#### Work required:
Go through the records and copy each line where the string "goes" occurs.

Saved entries
(* ===== verification/ParallelMove64.v ===== *)
(** * ParallelMove64: the moves of the x86-64 code generator
      (compiler/optimizing/code_generator_x86_64.cc)

    The code that EmitMove and EmitSwap of ParallelMoveResolverX86_64 emit, on a
    machine with 64-bit registers and a memory of 32-bit words.  A stack slot has
    one word and a double stack slot two, and a register holds either; a swap of
    a register with a slot moves one word both ways. *)

From stdpp Require Import base list.
From S2P Require Import Prelude Locations ParallelMove ParallelMove32.

(** ** The machine *)

Inductive instr64 :=
| movq (rd rs : Z) | movl (rd rs : Z) | movq_imm (rd value : Z) | movl_imm (rd value : Z) | xchgq (r1 r2 : Z)
| movq_load (rd base offset : Z) | movl_load (rd base offset : Z)
| movq_store (base offset rs : Z) | movl_store (base offset rs : Z) | movl_store_imm (base offset value : Z)
| pushq (r : Z) | popq (r : Z).

Definition RAX := 0.
Definition RSP := 4.
Definition TMP := 11.

Definition address64 (base offset : Z) (s : mach) : Z := uwrap 64 (R s base + offset).
(** A doubleword is two words, the low one first. *)
Definition load64 (a : Z) (s : mach) : Z := M s a + 2 ^ 32 * M s (uwrap 64 (a + 4)).
Definition store64 (a v : Z) (s : mach) : mach := set_word (uwrap 64 (a + 4)) (uwrap 32 (v / 2 ^ 32)) (set_word a (uwrap 32 v) s).

(** The 32-bit forms clear the upper half of a register. *)
Definition step64 (i : instr64) (s : mach) : cres mach :=
  match i with
  | movq rd rs => Done (set_reg rd (R s rs) s)
  | movl rd rs => Done (set_reg rd (uwrap 32 (R s rs)) s)
  | movq_imm rd value => Done (set_reg rd (uwrap 64 value) s)
  | movl_imm rd value => Done (set_reg rd (uwrap 32 value) s)
  | xchgq r1 r2 => Done (set_reg r1 (R s r2) (set_reg r2 (R s r1) s))
  | movq_load rd base offset =>
      let a := address64 base offset s in _ ← aligned a; Done (set_reg rd (load64 a s) s)
  | movl_load rd base offset =>
      let a := address64 base offset s in _ ← aligned a; Done (set_reg rd (uwrap 32 (M s a)) s)
  | movq_store base offset rs =>
      let a := address64 base offset s in _ ← aligned a; Done (store64 a (R s rs) s)
  | movl_store base offset rs =>
      let a := address64 base offset s in _ ← aligned a; Done (set_word a (uwrap 32 (R s rs)) s)
  | movl_store_imm base offset value =>
      let a := address64 base offset s in _ ← aligned a; Done (set_word a (uwrap 32 value) s)
  | pushq r =>
      let a := address64 RSP (-8) s in _ ← aligned a; Done (set_reg RSP a (store64 a (R s r) s))
  | popq r =>
      _ ← aligned (R s RSP); Done (set_reg r (load64 (R s RSP) s) (set_reg RSP (address64 RSP 8 s) s))
  end.

Section Emitter64.
Context `{HostWord} `{Constants}.

Definition kNumberOfCpuRegisters64 := 16.
Definition kX86_64WordSize := 8.

Definition AsCpuRegister64 (l : Location) : cres Z :=
  _ ← CHECK ((0 <=? reg l) && (reg l <? kNumberOfCpuRegisters64)); Done (reg l).

Definition x86_64_EmitMove (moves : list MoveOperands) (index : nat) : cres (list instr64) :=
  move ← deref (moves !! index);
  let source := source_ move in
  let destination := destination_ move in
  if IsRegister source then
    rs ← AsCpuRegister64 source;
    if IsRegister destination then rd ← AsCpuRegister64 destination; Done [movq rd rs]
    else if IsStackSlot destination then Done [movl_store RSP (GetStackIndex destination) rs]
    else _ ← DCHECK (IsDoubleStackSlot destination); Done [movq_store RSP (GetStackIndex destination) rs]
  else if IsStackSlot source then
    if IsRegister destination then rd ← AsCpuRegister64 destination; Done [movl_load rd RSP (GetStackIndex source)]
    else
      _ ← DCHECK (IsStackSlot destination);
      Done [movl_load TMP RSP (GetStackIndex source); movl_store RSP (GetStackIndex destination) TMP]
  else if IsDoubleStackSlot source then
    if IsRegister destination then rd ← AsCpuRegister64 destination; Done [movq_load rd RSP (GetStackIndex source)]
    else
      _ ← DCHECK (IsDoubleStackSlot destination);
      Done [movq_load TMP RSP (GetStackIndex source); movq_store RSP (GetStackIndex destination) TMP]
  else if IsConstant source then
    match constant_at (GetConstant source) with
    | HIntConstant value =>
        if IsRegister destination then rd ← AsCpuRegister64 destination; Done [movl_imm rd value]
        else Done [movl_store_imm RSP (GetStackIndex destination) value]
    | HLongConstant value =>
        if IsRegister destination then rd ← AsCpuRegister64 destination; Done [movq_imm rd value]
        else Done [movq_imm TMP value; movq_store RSP (GetStackIndex destination) TMP]
    end
  else Fault Aborted.

Definition Exchange32 (reg mem : Z) : list instr64 :=
  [movl_load TMP RSP mem; movl_store RSP mem reg; movl reg TMP].
Definition Exchange64 (reg mem : Z) : list instr64 :=
  [movq_load TMP RSP mem; movq_store RSP mem reg; movq reg TMP].

(** Two slots are exchanged with TMP and a second register. *)
Definition with_scratch64 (moves : list MoveOperands) (body : Z -> Z -> list instr64) : list instr64 :=
  let '(reg_, spilled_) := AllocateScratchRegister moves TMP kNumberOfCpuRegisters64 RAX in
  let stack_offset := if spilled_ then kX86_64WordSize else 0 in
  (if spilled_ then [pushq reg_] else []) ++ body reg_ stack_offset ++ (if spilled_ then [popq reg_] else []).
Definition ExchangeMemory32 (moves : list MoveOperands) (mem1 mem2 : Z) : list instr64 :=
  with_scratch64 moves (fun scratch stack_offset =>
    [movl_load TMP RSP (mem1 + stack_offset); movl_load scratch RSP (mem2 + stack_offset);
     movl_store RSP (mem2 + stack_offset) TMP; movl_store RSP (mem1 + stack_offset) scratch]).
Definition ExchangeMemory64 (moves : list MoveOperands) (mem1 mem2 : Z) : list instr64 :=
  with_scratch64 moves (fun scratch stack_offset =>
    [movq_load TMP RSP (mem1 + stack_offset); movq_load scratch RSP (mem2 + stack_offset);
     movq_store RSP (mem2 + stack_offset) TMP; movq_store RSP (mem1 + stack_offset) scratch]).

Definition x86_64_EmitSwap (moves : list MoveOperands) (index : nat) : cres (list instr64) :=
  move ← deref (moves !! index);
  let source := source_ move in
  let destination := destination_ move in
  if IsRegister source && IsRegister destination then
    rd ← AsCpuRegister64 destination; rs ← AsCpuRegister64 source; Done [xchgq rd rs]
  else if IsRegister source && IsStackSlot destination then
    rs ← AsCpuRegister64 source; Done (Exchange32 rs (GetStackIndex destination))
  else if IsStackSlot source && IsRegister destination then
    rd ← AsCpuRegister64 destination; Done (Exchange32 rd (GetStackIndex source))
  else if IsStackSlot source && IsStackSlot destination then
    Done (ExchangeMemory32 moves (GetStackIndex destination) (GetStackIndex source))
  else if IsRegister source && IsDoubleStackSlot destination then
    rs ← AsCpuRegister64 source; Done (Exchange64 rs (GetStackIndex destination))
  else if IsDoubleStackSlot source && IsRegister destination then
    rd ← AsCpuRegister64 destination; Done (Exchange64 rd (GetStackIndex source))
  else if IsDoubleStackSlot source && IsDoubleStackSlot destination then
    Done (ExchangeMemory64 moves (GetStackIndex destination) (GetStackIndex source))
  else Fault Aborted.

Definition x86_64_emitter : Emitter instr64 := {| EmitMove := x86_64_EmitMove; EmitSwap := x86_64_EmitSwap |}.
End Emitter64.

(** ** Values of both widths in one cycle *)

#[local, program] Instance host_word64 : HostWord := {| kBitsPerWord := 64 |}.
Next Obligation. by right. Qed.

(** A long goes from RCX to RDX, an int from RDX to the slot at 8, and an int from
    there to RCX. *)
Definition mixed_cycle : list MoveOperands :=
  [mkMove (RegisterLocation 1) (RegisterLocation 2); mkMove (RegisterLocation 2) (StackSlot 8); mkMove (StackSlot 8) (RegisterLocation 1)].

Lemma mixed_code `{Constants} : @EmitNativeCode instr64 x86_64_emitter mixed_cycle = Done (Exchange32 1 8 ++ Exchange32 2 8).
Proof. vm_compute. done. Qed.

(** C30: on x86-64 a parallel move can lose half of a value. When a cycle of moves
    goes through a register that holds a long and a 32-bit stack slot, the swap
    moves 32 bits each way: of the long that RDX should get, it gets the lower half. *)
Theorem x86_64_cycle_truncates `{Constants} code s :
  @EmitNativeCode instr64 x86_64_emitter mixed_cycle = Done code -> R s RSP mod 4 = 0 -> 0 <= R s RSP < 2 ^ 64 - 8 ->
  exists s', run_all step64 code s = Done s' /\ R s' 2 = uwrap 32 (R s 1) /\ R s' 1 = uwrap 32 (M s (R s RSP + 8)).
Proof.
  intros E Ha Hr. rewrite mixed_code in E. injection E as <-.
  assert (address64 RSP 8 s = R s RSP + 8) as Hadr by (unfold address64; apply uwrap_small; unfold in_u; lia).
  assert (aligned (R s RSP + 8) = Done ()) as Hal by (apply aligned_at; rewrite Z.add_mod, Ha by lia; done).
  set (a := R s RSP + 8) in *. set (s1 := set_reg TMP (uwrap 32 (M s a)) s).
  assert (forall t, R t RSP = R s RSP -> address64 RSP 8 t = a) as Hadr' by (intros t Et; unfold address64 in *; by rewrite Et).
  cbn [Exchange32 app run_all step64]. rewrite Hadr, Hal. cbn [mbind cres_bind]. fold s1. rewrite (Hadr' s1) by done. rewrite Hal. cbn [mbind cres_bind].
  eexists. split.
  - rewrite Hadr' by done. rewrite Hal. cbn [mbind cres_bind]. rewrite Hadr' by done. rewrite Hal. done.
  - assert (forall x, uwrap 32 (uwrap 32 x) = uwrap 32 x) as Hid by (intros x; apply uwrap_small, uwrap_range; lia).
    unfold s1. cbn [R M set_reg set_word]. unfold TMP. upd_simpl. by rewrite !Hid.
Qed.

Lemma x86_64_cycle_truncates_witness : exists s', run_all step64 (Exchange32 1 8 ++ Exchange32 2 8)
    (mkMach (fun r => if r =? RSP then 4096 else 2 ^ 40) (fun _ => 0)) = Done s' /\ R s' 2 = 0.
Proof.
  destruct (@x86_64_cycle_truncates (fun _ => HIntConstant 0) (Exchange32 1 8 ++ Exchange32 2 8)
    (mkMach (fun r => if r =? RSP then 4096 else 2 ^ 40) (fun _ => 0))) as (s' & E & E2 & _).
  - vm_compute. reflexivity.
  - reflexivity.
  - vm_compute. split; [discriminate|reflexivity].
  - exists s'. split; [exact E|]. rewrite E2. vm_compute. reflexivity.
Defined.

#### Result:
(** A long goes from RCX to RDX, an int from RDX to the slot at 8, and an int from
    goes through a register that holds a long and a 32-bit stack slot, the swap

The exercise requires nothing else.